Michael Tennison was the one whose head had fallen off. I picked it up now, that hard hollow thing with its white stony mouth that had first spoken the names of the animals and plants of Eden, all that long long time ago.
‘Just think,’ I said. ‘When we say “Michael’s names” this and “Michael’s names” that, this is the Michael we’re talking about!’
People had got tired of pushing on the little squares by now and most had stopped doing it, but little Flower was still at it. She pushed in a square and suddenly — Tom’s dick, it was hard to believe — suddenly there was a voice speaking to us and a face looking out at us from a screen.

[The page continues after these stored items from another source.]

(** The four-byte acknowledgements.  Given a buffer of at least four bytes,
    [MQTTSerialize_puback], [_pubrel] and [_pubcomp] write four bytes from which
    [MQTTDeserialize_ack] recovers type, DUP flag and packet identifier; given
    less they return [MQTTPACKET_BUFFER_TOO_SHORT] and write nothing. *)
Theorem acks_roundtrip m0 buf buflen dup id out :
  0 <= dup < 2 -> 0 <= id < 65536 -> room m0 buf buflen ->
  forall ser type d,
    In (ser, type, d)
      [(MQTTSerialize_puback buf buflen id, PUBACK, 0);
       (MQTTSerialize_pubrel buf buflen dup id, PUBREL, dup);
       (MQTTSerialize_pubcomp buf buflen id, PUBCOMP, 0)] ->
    if buflen <? 4 then ser m0 = Some (MQTTPACKET_BUFFER_TOO_SHORT, m0) else
    exists m', ser m0 = Some (4, m') /\ agree_except (p_blk buf) m0 m' /\
      MQTTDeserialize_ack m' out buf 4 = Some (1, mkAckOut type d id).
Proof.
  intros Hd Hi Hr ser type d Hin.
  assert (Hgen : forall (t : msgTypes) e, 0 <= t < 16 -> 0 <= e < 2 ->
    if buflen <? 4
    then MQTTSerialize_ack buf buflen t e id m0 = Some (MQTTPACKET_BUFFER_TOO_SHORT, m0) else
    exists m', MQTTSerialize_ack buf buflen t e id m0 = Some (4, m') /\ agree_except (p_blk buf) m0 m' /\
      MQTTDeserialize_ack m' out buf 4 = Some (1, mkAckOut t e id)).
  { intros t e Ht He. rewrite MQTTSerialize_ack_spec by done.
    destruct (Z.ltb_spec buflen 4) as [Hlt|Hge]; [done|].
    destruct (stored_room m0 buf (enc_ack t e id) buflen) as (m' & Hs & Hat & Hag);
      [done | unfold enc_ack; rewrite length_be16_packet; lia |].
    exists m'. splits; [done..|]. by apply MQTTDeserialize_ack_spec. }
  destruct Hin as [[= <- <- <-]|[[= <- <- <-]|[[= <- <- <-]|[]]]]; apply Hgen; simpl; lia.
Qed.

(** An acknowledgement whose body is shorter than the packet identifier is
    reported with return code 1, the code for success, and the caller's packet
    identifier is left as it was. *)
Theorem ack_truncated_rc m out buf buflen h body :
  byte h -> (length body < 2)%nat -> at_bytes m buf (packet h body) ->
  MQTTDeserialize_ack m out buf buflen =
    Some (1, mkAckOut (hdr_type h) (hdr_dup h) (ao_packetid out)).
Proof.
  intros Hh Hl Hat. unfold MQTTDeserialize_ack.
  read_packet Hat Hbody k Hk; [|done|lia]. msimpl. rewrite Hd. msimpl. rewrite pdiff_padd_0.
  destruct (Z.ltb_spec (Z.of_nat (length body)) 2); [|lia].
  rewrite Hk, length_varint_exact by lia.
  destruct (Z.ltb_spec (Z.of_nat (length body)) 128); [done|lia].
Qed.

End Ack.

(** ** Concrete instances *)

Definition ex_publish : publish := mkPublish 0 1 0 7 [116; 47; 97] [104; 105; 33].
Definition ex_string : MQTTString := mkMQTTString (Some ex_topic) 0 None.
Definition ex_out : publish_out := mkPublishOut 0 0 0 0 MQTTString_initializer None 0.

Lemma ex_wf_publish : wf_publish ex_publish.
Proof. unfold wf_publish, short. splits; by vm_compute. Qed.

Lemma ex_publish_args : publish_args ex_mem 0 ex_publish ex_string ex_payload.
Proof.
  split; [apply ex_mstr|]. split; [|by split; [vm_compute|]].
  split; intros p; [by intros [= <-]|done].
Qed.

Lemma publish_roundtrip_witness :
  exists m' rc out',
    MQTTSerialize_publish (H := x86_abi) ex_buf 64 0 1 0 7 ex_string ex_payload 3 ex_mem = Some (rc, m') /\
    0 < rc <= 64 /\ agree_except 0 ex_mem m' /\
    MQTTDeserialize_publish (H := x86_abi) m' ex_out ex_buf rc = Some (1, out') /\ publish_den m' out' ex_publish.
Proof.
  apply (publish_roundtrip (H := x86_abi) ex_mem ex_buf 64 ex_publish ex_string ex_payload 12 ex_out);
    [apply ex_wf_publish | apply ex_publish_args | by apply ex_room | by vm_compute | lia].
Defined.

Lemma publish_serialize_refines_witness :
  MQTTSerialize_publish (H := arm_abi) ex_buf 11 0 1 0 7 ex_string ex_payload 3 ex_mem =
    Some (MQTTPACKET_BUFFER_TOO_SHORT, ex_mem).
Proof.
  apply (publish_serialize_refines (H := arm_abi) ex_mem ex_buf 11 ex_publish ex_string ex_payload 12);
    [apply ex_wf_publish | apply ex_publish_args | by vm_compute].
Defined.

Lemma publish_bad_topic_rc_witness :
  exists out',
    MQTTDeserialize_publish (H := x86_abi) (ex_packet [48; 3; 0; 9; 1]) ex_out ex_buf 5 = Some (1, out') /\
    po_payload out' = None /\ po_payloadlen out' = 0 /\ po_packetid out' = 0.
Proof.
  apply (publish_bad_topic_rc (H := x86_abi) (ex_packet [48; 3; 0; 9; 1]) ex_out ex_buf 5 48 9 [1]);
    [by unfold byte | by vm_compute | lia | simpl; lia | by vm_compute].
Defined.

Lemma publish_missing_packetid_witness :
  exists out',
    MQTTDeserialize_publish (H := x86_abi) (ex_packet [50; 3; 0; 1; 97; 192; 0]) ex_out ex_buf 5 = Some (1, out') /\
    po_payloadlen out' = -2 /\ po_packetid out' = 49152.
Proof.
  apply (publish_missing_packetid (H := x86_abi) (ex_packet [50; 3; 0; 1; 97; 192; 0]) ex_out ex_buf 5 50 [97] 192 0);
    [by unfold byte | by vm_compute | by vm_compute | unfold short; simpl; lia | by vm_compute].
Defined.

Flower screamed, everyone shouted and yelled and jumped back, and the sky-boat rocked back and forth once again.
‘Be quiet!’ John yelled furiously. ‘Gela’s eyes, be quiet and listen!’
It was a man’s face, a man with fair hair and tired grey eyes but no beard at all, his shoulders covered in a bright blue wrap.
‘ . . .Tennison,’ his voice was saying, but it sounded all thin and strange, like he was half-buried in the ground, and he spoke his words in a funny way that we could hardly understand, like he was speaking right up at the front of his mouth. ‘Michael Tennison. I’m afraid it looks as if the Landing Veekle must have been damaged when we . . .’
And then the voice stopped, and the face disappeared, and the screen went black like all the others. And we pushed every one of those hundreds of little squares over and over again, over and over and over. We even got Flower to push them all again, in case there was something about her touch that made a difference, but we could not get the face or the voice to come back again, however hard we tried.
45
Sue Redlantern
I was grinding up seeds to make some cakes for dinner when a Batwing kid came running into Redlantern area, shouting out that Mehmet Batwing had come down again from Dark. He’d come down with two Fishcreek boys, Paul and Gerald, who’d been the latest two sent up by David across Dark to the place called Tall Tree Valley where Mehmet and his lot lived. Mehmet, Paul and Gerald had gone straight to Guards up along Greatpool, without walking through the rest of Family at all. But one of the Guards had told his sister about it, and news was spreading from her across Family about what had happened. Apparently Paul and Gerald had met John up there: our John, John Redlantern! He’d been visiting Tall Tree too, but from the other direction, from some other place on the far side of Dark, some other forest.